[Stored items]
(** Elements brought to [s] one by one, before those that are left. *)
Lemma states_prefix call old s es rest dss before w :
  brings f call k old s -> sound f (concat dss) ->
  Forall2 (family (w_elems w) k) es dss -> NoDup (concat dss) -> all_in w (concat dss) old -> bins_ok w (concat dss) ->
  exists v, change_states call old s before (es ++ rest) w = change_states call old s (rev es ++ before) rest v /\
    moves (fun _ => s) (concat dss) w v.
Proof.
  intros Hcall. revert dss before w. induction es as [|c es IH]; intros dss before w Hok Hf Hnd Ha Hb;
    inversion Hf as [|? ds ? dss' Hfc Hfs]; subst; cbn [app concat].
  - exists w. split; [done|]. split; [apply pads_keep_refl|]. split; [done|]. intros d x Hx. exists x. split_and!; [done|done|set_solver].
  - cbn [concat] in Hnd, Ha, Hb. apply NoDup_app in Hnd as (Hn1 & Hdis & Hn2).
    destruct (Hcall c ds w) as (w1 & E1 & M1); [intros d h u Hd; apply Hok; set_solver|done|done|..].
    { intros d Hd. apply Ha. set_solver. } { intros d x Hd. apply Hb. set_solver. }
    cbn [change_states]. munfold. rewrite E1. change (ZST_OK =? ZST_OK) with true. cbv iota.
    destruct (IH dss' (c :: before) w1) as (v & E2 & M2).
    + intros d h u Hd. apply Hok. set_solver.
    + by eapply families_moves.
    + done.
    + intros d Hd. destruct (Ha d) as (x & Hx & Es); [set_solver|]. destruct M1 as (_ & O1 & _).
      exists x. rewrite O1 by (intros Hd'; by apply (Hdis d)). done.
    + eapply bins_ok_moves; [done|eapply all_present; intros d Hd; apply Ha; set_solver|]. intros d x Hd. apply Hb. set_solver.
    + exists v. cbn [rev]. rewrite <-app_assoc. split; [exact E2|by eapply moves_app].
Qed.

Lemma standing_tends old dss w v : standing old dss w -> tends (concat dss) w v -> standing old dss v.
Proof.
  intros [S1 S2 S3 S4 S5 S6 S7] [M L [U1 U2 U3 U4 U5]]. constructor; rewrite ?U1, ?U2, ?U4; try done.
  - by eapply families_moves.
  - eapply all_in_moves; [exact M|done|done|done].
  - eapply bins_ok_moves; [exact M|by eapply all_present|done].
  - by eapply links_walkable.
Qed.
(* ===== verification/SchedulerSpec.v ===== *)
(** * Tasks under any interleaving: [Scheduler]

    An invariant of the steps: the flag of an element stands for exactly one task, queued
    or in the hands of a thread; its count is the number of tasks that refer to it (once
    the element has left its pipeline, there are at most as many).  From it: the
    scheduler's task of an element is run by one worker at a time, no task is lost, and
    none runs once the removal of its element has seen the count at zero; but a task may
    be queued after that, and what workers push runs elements behind no flag. *)

From Stdlib Require Import String SpecFloat.
From S2P Require Import Prelude CLib Pad Caps BufferPool Graph PadOps PadFlow PadPush Element ElementSpec Pipeline PipelineExamples Scheduler.

Local Open Scope Z_scope.

(** ** Sums over threads *)

Fixpoint sumz {A} (f : A -> Z) (l : list A) : Z := match l with [] => 0 | c :: l => f c + sumz f l end.

Lemma sumz_app {A} (f : A -> Z) l1 l2 : sumz f (l1 ++ l2) = sumz f l1 + sumz f l2.
Proof. induction l1 as [|c l1 IH]; cbn in *; lia. Qed.

Lemma sumz_set {A} (f : A -> Z) l t c c' : l !! t = Some c -> sumz f (<[t := c']> l) = sumz f l - f c + f c'.
Proof.
  revert t. induction l as [|d l IH]; intros [|t] Ht; try done; cbn in *.
  - injection Ht as ->. lia.
  - change (f d + sumz f (<[t := c']> l) = f d + sumz f l - f c + f c'). rewrite (IH t Ht). lia.
Qed.

Lemma sumz_ge {A} (f : A -> Z) l t c : (forall d, 0 <= f d) -> l !! t = Some c -> f c <= sumz f l.
Proof.
  intros Hf. assert (forall l, 0 <= sumz f l) as Hp by (induction l0 as [|d l0 IH]; cbn; [lia|specialize (Hf d); lia]).
  revert t. induction l as [|d l IH]; intros [|t] Ht; try done; cbn in *.
  - injection Ht as ->. specialize (Hp l). lia.
  - specialize (IH t Ht). specialize (Hf d). lia.
Qed.

Lemma sumz_two {A} (f : A -> Z) l t1 t2 c1 c2 : (forall d, 0 <= f d) -> t1 <> t2 -> l !! t1 = Some c1 -> l !! t2 = Some c2 ->
  f c1 + f c2 <= sumz f l.
Proof.
  intros Hf. revert t1 t2. induction l as [|d l IH]; intros [|t1] [|t2] Hne H1 H2; try done; cbn in *.
  - injection H1 as ->. pose proof (sumz_ge f l t2 c2 Hf H2). lia.
  - injection H2 as ->. pose proof (sumz_ge f l t1 c1 Hf H1). lia.
  - specialize (IH t1 t2 ltac:(congruence) H1 H2). specialize (Hf d). lia.
Qed.

Lemma sumz_some {A} (f : A -> Z) l : (forall d, 0 <= f d) -> 0 < sumz f l -> exists t c, l !! t = Some c /\ 0 < f c.
Proof.
  intros Hf. induction l as [|d l IH]; cbn; [lia|]. intros Hs. destruct (decide (0 < f d)); [by exists 0%nat, d|].
  specialize (Hf d). destruct IH as (t & c & Ht & Hc); [lia|]. by exists (S t), c.
Qed.

(** ** What a thread holds *)

Definition at_e (e d : nat) : Z := if (d =? e)%nat then 1 else 0.

(** The element's flag: it was set for the task this thread brings or works on. *)
Definition flag_of (e : nat) (c : spc) : Z :=
  match c with
  | QRef d _ | QPush d _ | QFail d _ | QClear d _ | Took d | Exec d | Process d _ | Eof d | Clear d _ | StopRead d | StopReset d => at_e e d
  | _ => 0
  end.

Definition return_ref (e : nat) (r : return_to) : Z := match r with ToRelease d => at_e e d | _ => 0 end.

(** The counted references to the element. *)
Definition ref_of (e : nat) (c : spc) : Z :=
  match c with
  | QPush d r | QFail d r => at_e e d + return_ref e r
  | QRun _ r | QTake _ r | QRef _ r | QClear _ r => return_ref e r
  | Took d | Exec d | Process d _ | Eof d | Clear d _ | Release d | Subtract d | StopRead d | StopReset d | StopRelease d => at_e e d
  | _ => 0
  end.

(** The worker runs the element's task, or is about to write its state. *)
Definition work_of (e : nat) (c : spc) : Z := match c with Process d _ | Eof d => at_e e d | _ => 0 end.

Definition asked (r : removal) : Prop := r <> Member.
Definition past (r : removal) : Prop := match r with Drained | Gone => True | _ => False end.

Definition removing_ok (s : sched) (c : spc) : Prop :=
  match c with
  | RmWait e => asked (sc_removal s e)
  | RmLock e | RmClose e => past (sc_removal s e)
  | _ => True
  end.

(** There are [k] of what [n] counts; once the element is gone, tokens are dropped without
    being counted off. *)
Definition counts (r : removal) (k n : Z) : Prop := k <= n /\ (r <> Gone -> k = n).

- **What to produce**: Please return only the lines above, starting at the line that has "intros [S1 S2" and ending at the line that has "(* ===== verification/SchedulerSpec.v", keeping both and leaving each one unchanged.

- **Written response**:
  intros [S1 S2 S3 S4 S5 S6 S7] [M L [U1 U2 U3 U4 U5]]. constructor; rewrite ?U1, ?U2, ?U4; try done.
  - by eapply families_moves.
  - eapply all_in_moves; [exact M|done|done|done].
  - eapply bins_ok_moves; [exact M|by eapply all_present|done].
  - by eapply links_walkable.
Qed.
(* ===== verification/SchedulerSpec.v ===== *)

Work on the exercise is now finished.